Reynaldo por fin se iba a tomar unas birras en El León. Había pasado un año desde que sus padres lo mandaron a estudiar a Londres. Doce meses de nostalgia, aburrimiento, inglés y de ausencia de carne mechada. Aunque él cuidaba en subir a las redes sociales fotos de lo feliz que era en el viejo continente, fueron 365 días de llamadas a su casa, de chats con los amigos, de mirar fotos en Facebook para recordarlos a todos.

Pero el tiempo había pasado, estaba allí en Caracas para convencer a sus papás que lo dejaran quedarse. La ciudad siempre había sido peligrosa, eso no era una novedad, pero ellos vivían en una zona acomodada como era Los Samanes y además él sabía cuidarse, nunca sacaba dinero del cajero de noche, no paraba en los semáforos en rojo luego de las once de la noche, siempre llevaba los vidrios arriba y las puertas con el seguro cerrado. Nada malo iba a ocurrir.

Rey recogió a Carlos, su amigo de toda la vida que vivía a tres edificios del suyo. Igual con mucha precaución, le repicó para que bajara y lo esperara en la entrada del edificio. La idea era no hacer paradas largas, no darle espacio al hampa para atacar. Los dos jóvenes (o panas) disfrutaron los veinte minutos de camino poniéndose al día sobre sus vidas, la de sus amigos en común y sus familias. Pero Carlos fumaba y le pidió pararse unos minutos en una gasolinera para comprar una caja de Belmont. La idea no parecía despiadada, eran apenas las nueve de la noche y el local parecía tener un número considerable de consumidores.
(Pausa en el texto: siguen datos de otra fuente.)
(** The number of occupied cells, as [voxelData.filter(v => v).length]. *)
Definition occupiedCount (voxelData : list jsval) : nat :=
  length (filter (λ v, truthy v) voxelData).

(** How far a rule lets a step go: the number of axes along which a
    neighbour may differ. *)
Definition ruleSpan (connectivityType : jsval) : Z :=
  if is_string connectivityType "corner" then 3
  else if is_string connectivityType "edge" then 2 else 1.

(** One step of at most [span] axes, by one cell along each. *)
Definition adjacent (span : Z) (p q : pos) : Prop :=
  Z.abs (px q - px p) <= 1 ∧ Z.abs (py q - py p) <= 1
  ∧ Z.abs (pz q - pz p) <= 1
  ∧ 1 <= Z.abs (px q - px p) + Z.abs (py q - py p) + Z.abs (pz q - pz p)
       <= span.

Ltac pick_disjunct :=
  solve [repeat first [left; reflexivity | right]].

(** *** Components *)

(** A component is led by an occupied seed and holds exactly the positions
    reachable from it by steps across faces. *)
Definition faceClass (voxelData : list jsval) (gridSize : Z)
    (component : list pos) : Prop :=
  ∃ seed rest,
    component = seed :: rest ∧ occupied voxelData gridSize seed
    ∧ ∀ p, p ∈ component ↔ reach voxelData gridSize faceNbrs seed p.

(** ** The editor component *)
Module App.

(** The component's state: the four [useState] cells. *)
Record app_state := {
  voxelData : list jsval;
  voxelMode : string;
  statusMessage : string;
  shapeMetadata : shape_metadata
}.

Section WithGridSize.

(** The component's constant [gridSize], over which its handlers close. *)
Variable gridSize : Z.

Definition initializeFilledCube : outcome (list jsval) :=
  let size := gridSize * gridSize * gridSize in
  new_Array_fill size (JBool true).

(** The state of the first render. *)
Definition initialState : outcome app_state :=
  voxelData ← initializeFilledCube;
  Returns {| voxelData := voxelData;
             voxelMode := "add";
             statusMessage :=
               "Ready - Left click to add voxels, right click to rotate camera";
             shapeMetadata := {| difficulty := JNum (inject_Z 5);
                                 maxMoves := JNum (inject_Z 50) |} |}.

Definition voxelCount (st : app_state) : nat :=
  length (filter (λ voxel, truthy voxel) (voxelData st)).

Definition getVoxelIndex (x y z : Z) : Z :=
  x + y * gridSize + z * gridSize * gridSize.

Definition handleVoxelAction (x y z : Z) (st : app_state) : app_state :=
  let index := getVoxelIndex x y z in
  let prevData := voxelData st in
  let newData := prevData in
  if String.eqb (voxelMode st) "add" then
    {| voxelData := js_set newData index (JBool true);
       voxelMode := voxelMode st;
       statusMessage :=
         "Added voxel at (" +:+ pretty x +:+ ", " +:+ pretty y +:+ ", " +:+
         pretty z +:+ ")";
       shapeMetadata := shapeMetadata st |}
  else if String.eqb (voxelMode st) "remove" then
    let currentVoxelCount :=
      length (filter (λ voxel, truthy voxel) prevData) in
    if (currentVoxelCount <=? 1)%nat then
      {| voxelData := prevData;
         voxelMode := voxelMode st;
         statusMessage :=
           "Cannot remove last voxel - shape must have at least one voxel";
         shapeMetadata := shapeMetadata st |}
    else
      {| voxelData := js_set newData index (JBool false);
         voxelMode := voxelMode st;
         statusMessage :=
           "Removed voxel at (" +:+ pretty x +:+ ", " +:+ pretty y +:+ ", " +:+
           pretty z +:+ ")";
         shapeMetadata := shapeMetadata st |}
  else
    {| voxelData := newData;
       voxelMode := voxelMode st;
       statusMessage := statusMessage st;
       shapeMetadata := shapeMetadata st |}.

Definition handleFillCube (st : app_state) : outcome app_state :=
  voxelData ← initializeFilledCube;
  Returns {| voxelData := voxelData;
             voxelMode := voxelMode st;
             statusMessage := "Filled entire cube";
             shapeMetadata := shapeMetadata st |}.

Definition handleClearGrid (st : app_state) : outcome app_state :=
  let size := gridSize * gridSize * gridSize in
  newData ← new_Array_fill size (JBool false);
  let centerX := gridSize `div` 2 in
  let centerY := gridSize `div` 2 in
  let centerZ := gridSize `div` 2 in
  let centerIndex :=
    centerX + centerY * gridSize + centerZ * gridSize * gridSize in
  let newData := js_set newData centerIndex (JBool true) in
  Returns {| voxelData := newData;
             voxelMode := voxelMode st;
             statusMessage :=
               "Cleared shape - center voxel remains at (" +:+ pretty centerX
               +:+ ", " +:+ pretty centerY +:+ ", " +:+ pretty centerZ +:+ ")";
             shapeMetadata := shapeMetadata st |}.

Definition handleMetadataChange (newMetadata : shape_metadata)
    (st : app_state) : app_state :=
  {| voxelData := voxelData st;
     voxelMode := voxelMode st;
     statusMessage := statusMessage st;
     shapeMetadata := newMetadata |}.

Definition handleModeToggle (st : app_state) : app_state :=
  let prevMode := voxelMode st in
  let newMode := if String.eqb prevMode "add" then "remove" else "add" in
  let modeText := if String.eqb newMode "add" then "add" else "remove" in
  let actionText := if String.eqb newMode "add" then "add" else "remove" in
  {| voxelData := voxelData st;
     voxelMode := newMode;
     statusMessage :=
       "Switched to " +:+ modeText +:+ " mode - Left click to " +:+ actionText
       +:+ " voxels, right click to rotate camera";
     shapeMetadata := shapeMetadata st |}.

(** What the toolbar and the viewport can ask of the component, and the
    handler each request is wired to. *)
Inductive event :=
  | FillCube
  | ClearGrid
  | VoxelAction (x y z : Z)
  | MetadataChange (newMetadata : shape_metadata)
  | ModeToggle.

Definition dispatch (st : app_state) (e : event) : outcome app_state :=
  match e with
  | FillCube => handleFillCube st
  | ClearGrid => handleClearGrid st
  | VoxelAction x y z => Returns (handleVoxelAction x y z st)
  | MetadataChange newMetadata => Returns (handleMetadataChange newMetadata st)
  | ModeToggle => Returns (handleModeToggle st)
  end.
(** * @mcp-ui/server: [createUIResource] and the experimental JSON-RPC helper

  A shallow embedding of [sdks/typescript/server/src/index.ts].

  - [JS] models the JavaScript values the code inspects (message payloads,
    option bags, errors) together with property reads, optional chaining,
    strict equality with a literal, truthiness and object spread.
  - [Experimental] models [sendExperimentalRequest] and the closures it
    installs ([cleanup], [handler], [onAbort], the timer callback) over an
    explicit state of the page: the module-level counter, the window's
    message listeners, the timer table, the abort signals and the
    environments the closures capture.  Every call into the platform is
    recorded in a log, which is what the properties observe.
  - [Resource] models [createUIResource]; what it imports from [utils.js]
    and [types.js] is a parameter of a section.

  Modelling conventions.  Numbers are the integers they denote ([Z]): ids,
  delays and clock values live in JavaScript's exact integer range.  The
  values travelling in messages are data (no functions, hence no thenables).
  [window] and [window.parent] are fixed for the life of a page.  The DOM
  and the timers are modelled by their contract: listeners run in
  registration order unless removed, a timer holds its delay as a 32-bit
  signed integer and fires once the clock has reached its due time unless
  cleared, an abort signal fires once. *)

From stdpp Require Import gmap strings list fin_maps.
From Stdlib Require Import ZArith Ascii DecimalString Lia.

(** ** JavaScript values *)

Module JS.

#[local] Unset Elimination Schemes.
Inductive Value : Type :=
| Undefined
| Null
| Bool (b : bool)
| Num (n : Z)
| Str (s : string)
| Obj (props : list (string * Value))
| Err (message : string).

#[local] Set Elimination Schemes.

(** The outcome of an expression that may throw. *)
Inductive Completion (A : Type) : Type :=
| Return (a : A)
| Throw (e : Value).
Arguments Return {A} a.
Arguments Throw {A} e.

(** Own properties of an object literal, first binding of a key. *)
Fixpoint own_property (k : string) (props : list (string * Value)) : option Value :=
  match props with
  | [] => None
  | (k', v) :: rest => if String.eqb k k' then Some v else own_property k rest
  end.

Definition has_property (k : string) (props : list (string * Value)) : bool :=
  match own_property k props with Some _ => true | None => false end.

(** [o[k] = v] on an object under construction: an existing key keeps its
    position and takes the new value, a new key goes last. *)
Fixpoint define_property (k : string) (v : Value) (props : list (string * Value))
  : list (string * Value) :=
  match props with
  | [] => [(k, v)]
  | (k', v') :: rest =>
      if String.eqb k k' then (k', v) :: rest
      else (k', v') :: define_property k v rest
  end.

(** [{ ...target, ...source }]: the entries of [source] are defined on
    [target] one after the other, so a later key overrides an earlier one. *)
Definition spread (source target : list (string * Value)) : list (string * Value) :=
  fold_left (fun o kv => define_property (fst kv) (snd kv) o) source target.

Definition type_error : Value := Err "TypeError: cannot read properties of undefined or null".

(** [v.k], for the property names this program reads (none of which is
    defined on a built-in prototype). *)
Definition get (v : Value) (k : string) : Completion Value :=
  match v with
  | Undefined | Null => Throw type_error
  | Obj props => Return (default Undefined (own_property k props))
  | Err m => Return (if String.eqb k "message" then Str m else Undefined)
  | Bool _ | Num _ | Str _ => Return Undefined
  end.

(** [v?.k] *)
Definition get_optional (v : Value) (k : string) : Value :=
  match v with
  | Undefined | Null => Undefined
  | _ => match get v k with Return x => x | Throw _ => Undefined end
  end.
(** * Properties *)

(** ** Strings *)

Lemma text_chars (s : string) : Str.text (Str.chars s) = s.
Proof. apply string_of_list_ascii_of_string. Qed.

Lemma chars_text (l : list ascii) : Str.chars (Str.text l) = l.
Proof. apply list_ascii_of_string_of_list_ascii. Qed.

Lemma length_text (l : list ascii) : String.length (Str.text l) = length l.
Proof. induction l as [|c l IH]; simpl; [reflexivity | now rewrite IH]. Qed.

Lemma length_chars (s : string) : length (Str.chars s) = String.length s.
Proof. rewrite <- (text_chars s) at 2. now rewrite length_text. Qed.

Lemma text_app (l1 l2 : list ascii) :
  Str.text (l1 ++ l2) = Str.text l1 +:+ Str.text l2.
Proof. induction l1 as [|c l1 IH]; simpl; [reflexivity | now rewrite IH]. Qed.

Lemma length_append (s1 s2 : string) :
  String.length (s1 +:+ s2) = (String.length s1 + String.length s2)%nat.
Proof. induction s1 as [|c s1 IH]; simpl; [reflexivity | now rewrite IH]. Qed.

Lemma slice_head (s : string) (n : nat) :
  (n <= String.length s)%nat ->
  Str.slice s 0 (Some (Z.of_nat n)) = Str.text (take n (Str.chars s)).
Proof.
  intros Hn. unfold Str.slice, Str.rel_index.
  replace (0 <? 0) with false by reflexivity.
  destruct (Z.ltb_spec (Z.of_nat n) 0) as [Hneg|_]; [lia|].
  rewrite !Z.min_l by lia.
  rewrite Z.sub_0_r, Z.max_l by lia.
  now rewrite Nat2Z.id.
Qed.

Lemma slice_tail (s : string) (n : nat) :
  (0 < n <= String.length s)%nat ->
  Str.slice s (- Z.of_nat n) None
  = Str.text (drop (String.length s - n) (Str.chars s)).
Proof.
  intros Hn. unfold Str.slice, Str.rel_index.
  destruct (Z.ltb_spec (- Z.of_nat n) 0) as [_|Hpos]; [|lia].
  rewrite Z.max_l by lia.
  replace (Z.of_nat (String.length s) - (Z.of_nat (String.length s) + - Z.of_nat n))
    with (Z.of_nat n) by lia.
  rewrite Z.max_l by lia.
  replace (Z.to_nat (Z.of_nat n)) with n by lia.
  replace (Z.to_nat (Z.of_nat (String.length s) + - Z.of_nat n))
    with (String.length s - n)%nat by lia.
  rewrite take_ge; [reflexivity|].
  rewrite length_drop, length_chars. lia.
Qed.
(** * Shellfish command-line front end: a model of [shellfish.go]

    The development follows the file top-down: Go run-time conventions
    (integers, slices, strings), the argument classifier ([isConfig],
    [configNum], [getFlags]), the two configuration resolvers
    ([getGlobalConfig], [getConfig]), the memoization guard
    ([checkMemoDir], [copyFile], [configEqual]), the backend
    initialisers ([initCatalogs], [initHalos]) and finally [main]. *)

From Stdlib Require Import ZArith Ascii String List Bool Lia.
From stdpp Require Import base option list strings gmap.

(** ** Go run-time conventions *)

Module Go.

(** A Go computation either yields a value or stops with a run-time
    panic.  Errors returned as values ([error]) are ordinary results. *)
Inductive go (A : Type) : Type :=
| Val (a : A)
| Panic (msg : string).
Arguments Val {A} a.
Arguments Panic {A} msg.

#[global] Instance go_ret : MRet go := λ A a, Val a.
#[global] Instance go_bind : MBind go := λ A B k m,
  match m with
  | Val a => k a
  | Panic msg => Panic msg
  end.

(** [error] values are shown by their message. *)
Definition error : Type := string.

(** [int] is modelled by [Z]; lengths of argument vectors and of strings
    stay far below the overflow bound of the 64-bit type. *)
Definition len {A} (l : list A) : Z := Z.of_nat (List.length l).
Definition strlen (s : string) : Z := Z.of_nat (String.length s).

(** [l[i]]: index expression, a panic when out of range. *)
Definition index {A} (l : list A) (i : Z) : go A :=
  if (0 <=? i)%Z then
    match l !! Z.to_nat i with
    | Some a => Val a
    | None => Panic "index out of range"
    end
  else Panic "index out of range".

(** [l[lo:hi]]: slice expression.  The capacity is taken to be the
    length. *)
Definition slice {A} (l : list A) (lo hi : Z) : go (list A) :=
  if ((0 <=? lo)%Z && (lo <=? hi)%Z && (hi <=? len l)%Z)%bool
  then Val (take (Z.to_nat (hi - lo)) (drop (Z.to_nat lo) l))
  else Panic "slice bounds out of range".
(** * freddie.viewsets.sql: model-bound REST viewsets

    Shallow embedding of [src/freddie/viewsets/sql.py]: the field-driven
    query planner ([get_base_query], [build_prefetch_config]), the lookup
    resolver ([lookup_expr]), the construction-time validation
    ([validate_model], [get_validated_model_fields]), the request-body
    decoder ([serialize_request_body_for_db]) and the create / update
    orchestrators, followed by the properties of the design document. *)

From Stdlib Require Import ZArith String Ascii List Lia.
From stdpp Require Import base decidable countable gmap strings list fin_maps.

#[local] Set Warnings "-clear-no-such-hyp".

(** ** Python strings *)

Module PyStr.

(** [s.endswith(suffix)] *)
Definition endswith (s suffix : string) : bool :=
  let l := list_ascii_of_string s in
  let x := list_ascii_of_string suffix in
  bool_decide (List.length x ≤ List.length l
               ∧ drop (List.length l - List.length x) l = x).

(** [s[: -n]] for a positive [n]: everything but the last [n] characters
    (the empty string when [s] is shorter than [n]). *)
Definition drop_last (n : nat) (s : string) : string :=
  let l := list_ascii_of_string s in
  string_of_list_ascii (take (List.length l - n) l).

(** [s.lower()], on ASCII letters. *)
Definition lower (s : string) : string :=
  string_of_list_ascii
    ((λ c, let n := nat_of_ascii c in
           if (65 <=? n) && (n <=? 90) then ascii_of_nat (n + 32) else c)
       <$> list_ascii_of_string s).

End PyStr.

(** ** Module constants *)

Definition FK_FIELD_POSTFIX : string := "_id".
Definition M2M_FIELD_POSTFIX : string := "_ids".

(** ** Schema metadata (the descriptors of [freddie.db.models]) *)

(** A model class is referred to by its name. *)
Abbreviation ModelRef := string.

Inductive FieldKind :=
  | PlainField
  | CharField (max_length : nat)
  | ForeignKeyField (rel_model : ModelRef).

(** A column descriptor ([DBField]): its attribute name on the model, what
    kind of column it is and its [unique] flag. *)
Record DBField := {
  fld_name : string;
  fld_kind : FieldKind;
  fld_unique : bool
}.

Record ManyToManyField := {
  m2m_name : string;
  m2m_rel_model : ModelRef
}.

(** [isinstance(f, ForeignKeyField)], giving [f.rel_model] when it holds. *)
Definition fk_rel_model (f : DBField) : option ModelRef :=
  match fld_kind f with
  | ForeignKeyField m => Some m
  | _ => None
  end.

#[global] Instance FieldKind_eq_dec : EqDecision FieldKind.
Proof. solve_decision. Defined.
#[global] Instance FieldKind_countable : Countable FieldKind.
Proof.
  refine (inj_countable'
    (λ k, match k with
          | PlainField => inl ()
          | CharField n => inr (inl n)
          | ForeignKeyField m => inr (inr m)
          end)
    (λ x, match x with
          | inl _ => PlainField
          | inr (inl n) => CharField n
          | inr (inr m) => ForeignKeyField m
          end) _).
  by intros [].
Defined.

#[global] Instance DBField_eq_dec : EqDecision DBField.
Proof. solve_decision. Defined.
#[global] Instance DBField_countable : Countable DBField.
Proof.
  refine (inj_countable'
    (λ f, (fld_name f, fld_kind f, fld_unique f))
    (λ t, {| fld_name := t.1.1; fld_kind := t.1.2; fld_unique := t.2 |}) _).
  by intros [].
Defined.

#[global] Instance ManyToManyField_eq_dec : EqDecision ManyToManyField.
Proof. solve_decision. Defined.

(** ** Python values *)

(** The values a request carries: [None], integers, strings and lists. *)
#[warnings="-register-all"] Inductive PyValue :=
  | VNone
  | VInt (z : Z)
  | VStr (s : string)
  | VList (items : list PyValue).

(** Hashable values, the elements of a Python [set]. *)
Inductive PyKey :=
  | KNone
  | KInt (z : Z)
  | KStr (s : string).

#[global] Instance PyKey_eq_dec : EqDecision PyKey.
Proof. solve_decision. Defined.
#[global] Instance PyKey_countable : Countable PyKey.
Proof.
  refine (inj_countable'
    (λ k, match k with
          | KNone => inl ()
          | KInt z => inr (inl z)
          | KStr s => inr (inr s)
          end)
    (λ x, match x with
          | inl _ => KNone
          | inr (inl z) => KInt z
          | inr (inr s) => KStr s
          end) _).
  by intros [].
Defined.

(** Type objects, compared by identity; [TOther] stands for any class
    that no modelled value is an instance of (for instance [UUID]). *)
Inductive PyType :=
  | TNoneType
  | TInt
  | TStr
  | TList
  | TOther (qualname : string).

#[global] Instance PyType_eq_dec : EqDecision PyType.
Proof. solve_decision. Defined.

(** [type(v)] *)
Definition py_type (v : PyValue) : PyType :=
  match v with
  | VNone => TNoneType
  | VInt _ => TInt
  | VStr _ => TStr
  | VList _ => TList
  end.

(** [bool(v)] *)
Definition py_truthy (v : PyValue) : bool :=
  match v with
  | VNone => false
  | VInt z => negb (z =? 0)%Z
  | VStr s => negb (String.eqb s "")
  | VList l => negb (bool_decide (l = []))
  end.

(** [hash(v)] succeeds: lists are unhashable. *)
Definition py_key (v : PyValue) : option PyKey :=
  match v with
  | VNone => Some KNone
  | VInt z => Some (KInt z)
  | VStr s => Some (KStr s)
  | VList _ => None
  end.

(** [set(v)]: the elements of a list, or the characters of a string;
    [None] stands for the [TypeError] Python raises when [v] is not
    iterable or one of its elements is unhashable. *)
Definition py_set (v : PyValue) : option (gset PyKey) :=
  match v with
  | VList items => list_to_set <$> mapM py_key items
  | VStr s => Some (list_to_set ((λ c, KStr (String c "")) <$> list_ascii_of_string s))
  | _ => None
  end.

(** ** Queries (the builder interface of [freddie.db.queries]) *)

Inductive JOIN := INNER | LEFT_OUTER | RIGHT_OUTER | FULL | FULL_OUTER | CROSS.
Ambos se bajaron de la camioneta del año pasado, que en cualquier ciudad del mundo es vehículo barato pero que en Caracas es símbolo de lujo. Entraron al local, compraron los cigarros (además de chicle sin azúcar) y regresaron al auto, pero no llegaron a montarse en él. Todo iba bien hasta que un par de hombres, cinco para ser exactos, se les acercaron. Sólo quien ha vivido en Caracas muchos años o toda la vida puede entender que con sólo verlos Rey y Carlos sabían que serían asaltados. Los “malandros” tienen su propio porte, vocabulario, movimientos y manera de mirar. El caraqueño común ve a estos hombres y entra en pánico, nada bueno viene con ellos.

El malandro líder les pidió la camioneta mientras le enseñaba un arma. Rey no lo pensó un momento, le dio las llaves. También les pidió los celulares y las billeteras, ninguno de los muchachos puso resistencia. Había escuchado suficientes historias de personas asesinadas por unos zapatos, teléfonos celulares o relojes. Ellos no querían problemas. Los hombres se montaron en el auto, y lo pusieron en marcha. Rey y Carlos respiraron aliviados, habían salido ilesos.

La Ford Runner se dio la vuela y el nuevo copiloto sacó su arma y le disparó tres veces a Carlos. Todo pasó demasiado rápido, cuando Rey superó los primeros segundos del shock, vio a su amigo tirado en el suelo, lleno de sangre. No entendía por qué los malandros le dispararon, por qué tanto odio, por qué habían atacado a su casi hermano y no a él que era el dueño del vehículo. Pero no había tiempo para pensar, cargó a Carlos en sus brazos lo mejor que pudo y lo llevó caminando a la clínica más cercana.

Fueron los diez minutos más largos de su vida, la gente los veía caminar pero no los ayudaba, era más grande su miedo que su generosidad. Mientras caminaba lo más rápido que podía, le daba palabras de aliento a su amigo. Carlos ni le contestaba, pero Rey no desistía. Llegaron a la clínica, al principio nadie los quería atender porque quienes son atacados con armas de fuego son un peligro para los centros de salud. Pueden ser el resultado de un enfrentamiento entre bandas que termina en un tiroteo en la sala de emergencias. Pero Rey no se rendía, logró que un doctor los atendiera. No había nada que hacer: Carlos llegó muerto.